Generally not a good idea unless that other person contacts you. It doesn't hurt to follow up with Person 1 to ask if Person 2 has said anything, especially if it been more than 2 business days since your contact.

The reason being is that you're contacting a representative of the company who is taking your request and channeling it to the appropriate person. By contacting the person directly then you sort of lose the ability because that means that person has to forward your email back to his/her boss, then see if the task is okay to proceed. That person may also decide to ignore your request because you're contacting them directly and they do not have a task assigned to them to help you.

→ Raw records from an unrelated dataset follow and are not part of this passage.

(* ===== verification/Streaming.v ===== *)
(** * The streaming endpoint ([src/routers/stream.py]) and [stream_message]

    [POST /stream] checks the session and loads its history
    ([stream_chat], lines 177-228, the same reads as [Chat.chat_prepare]),
    then returns a generator that the client consumes to its end
    ([generate_stream], lines 44-174).  The generator builds the system
    prompt, opens the model's event stream ([stream_message], client.py
    lines 219-282), turns each parsed chunk into server-sent events, saves
    the exchange and ends with a [complete] event; any exception ends it
    with an [error] event instead.

    The events are kept as a trace in the state, beside the database and
    the model's server, so that the events yielded before an exception
    survive it as they do on the wire.  An event is its name and its JSON
    payload; [format_event] is the text the generator yields.  The
    libraries the code only calls are the section's parameters:
    [json.loads] ([None]: [JSONDecodeError]), [json.dumps], and the
    exception's [str(e)] and [type(e).__name__]. *)

From S2P Require Import Prelude Json Store Client SystemPrompt Titles Sessions Chat.

Open Scope string_scope.

Module Streaming.

Import Client SystemPrompt Titles Sessions Chat.

(** [stream_message]'s request body (client.py lines 238-263). *)
Definition stream_body (c : claude_client) (message system tools : json) (kwargs : dict) : dict :=
  let params := merge_kwargs (base_params c ++ [("stream", JBool true)])%list kwargs in
  let body := [("model", get_or "model" JNull params); ("max_tokens", get_or "max_tokens" JNull params);
               ("messages", JArr [JObj [("role", JStr "user"); ("content", message)]]);
               ("stream", JBool true)] in
  let body := if truthy system then dict_set "system" system body else body in
  let body := if truthy tools then dict_set "tools" tools body else body in
  match dict_get "temperature" params with Some v => dict_set "temperature" v body | None => body end.

Definition sse_event : Type := string * json.

(** The chunk types passed through as events of the same name. *)
Definition PASSTHROUGH : list string :=
  ["message_start"; "content_block_start"; "content_block_stop"; "message_delta"; "message_stop"].

Definition NO_TEXT_SAVED : string := "(no text response)".

Definition is_terminal (e : sse_event) : bool := String.eqb e.1 "complete" || String.eqb e.1 "error".

Section streaming.
Context {Srv : Type}.
(** The POST with [raise_for_status], and the lines of its response. *)
Context (stream_post : dict -> SE Srv (list string)).
Context (json_loads : string -> option json) (json_dumps : json -> string).
Context (exn_text exn_type_name : exn -> string).

(** [f"event: {name}\ndata: {json.dumps(payload)}\n\n"] *)
Definition format_event (e : sse_event) : string :=
  "event: " +:+ e.1 +:+ NL +:+ "data: " +:+ json_dumps e.2 +:+ NL +:+ NL.

(** [stream_message(message, system, tools)]: the [data:] payloads up to
    [[DONE]]. *)
Definition stream_message (c : claude_client) (message system tools : json) : SE Srv (list string) :=
  lines ← stream_post (stream_body c message system tools []);
  mret (sse_data lines).

Definition St : Type := chat_db * (Srv * list sse_event).

Definition on_model {A} (m : SE Srv A) : SE St A :=
  on_srv (fun '(s, evs) => let '(r, s') := m s in (r, (s', evs))).

(** [yield] *)
Definition emit (e : sse_event) : SE St unit :=
  se_modify (fun '(d, (s, evs)) => (d, (s, (evs ++ [e])%list))).

(** Lines 131-136: the [tool_use] blocks of a chunk's content. *)
Fixpoint tool_use_blocks (blocks : list json) (tool_calls : list json) : SE St (list json) :=
  match blocks with
  | [] => mret tool_calls
  | block :: rest =>
      ty ← se_lift (get_out block "type" JNull);
      if is_str "tool_use" ty then
        emit ("tool_use", block) ;; tool_use_blocks rest (tool_calls ++ [block])%list
      else tool_use_blocks rest tool_calls
  end.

At a really good company, they would listen to their clients, price it, draft up a contract/agreement/pricing plan, then they would give it to their project managers who would then give it to the developer/designer/workers.Once the task is done it goes back to the client for evaluation.

Contacting the bottom to the top is never a good idea. My thought is wait, or ask the rep you're talking to who is the best point of contact. But I would just wait to hear back on your request then ask if you have any more questions.

2

Rather than ask for Person 2's contact information, you should instead apoligise for your error, thank them, and also ask for a better email address to send enquiries in the future.

There may be a an email box set up for this purpose, or some other non-email avenue.

It also give them an easier way to decline your request stating that there isn't one, rather than refusing to pass on the contact detail of Person 2.

-1

Since Person 1 specifically mentioned that Person 2 should be the contact, it's appropriate.

Something along the lines of:

Thank you for relaying my request to Person 2.

I am most likely going to need additional information in this area. Would you please send me Person 2's contact information so that I won't have to ask you to be an intermediary, again?

Thank you.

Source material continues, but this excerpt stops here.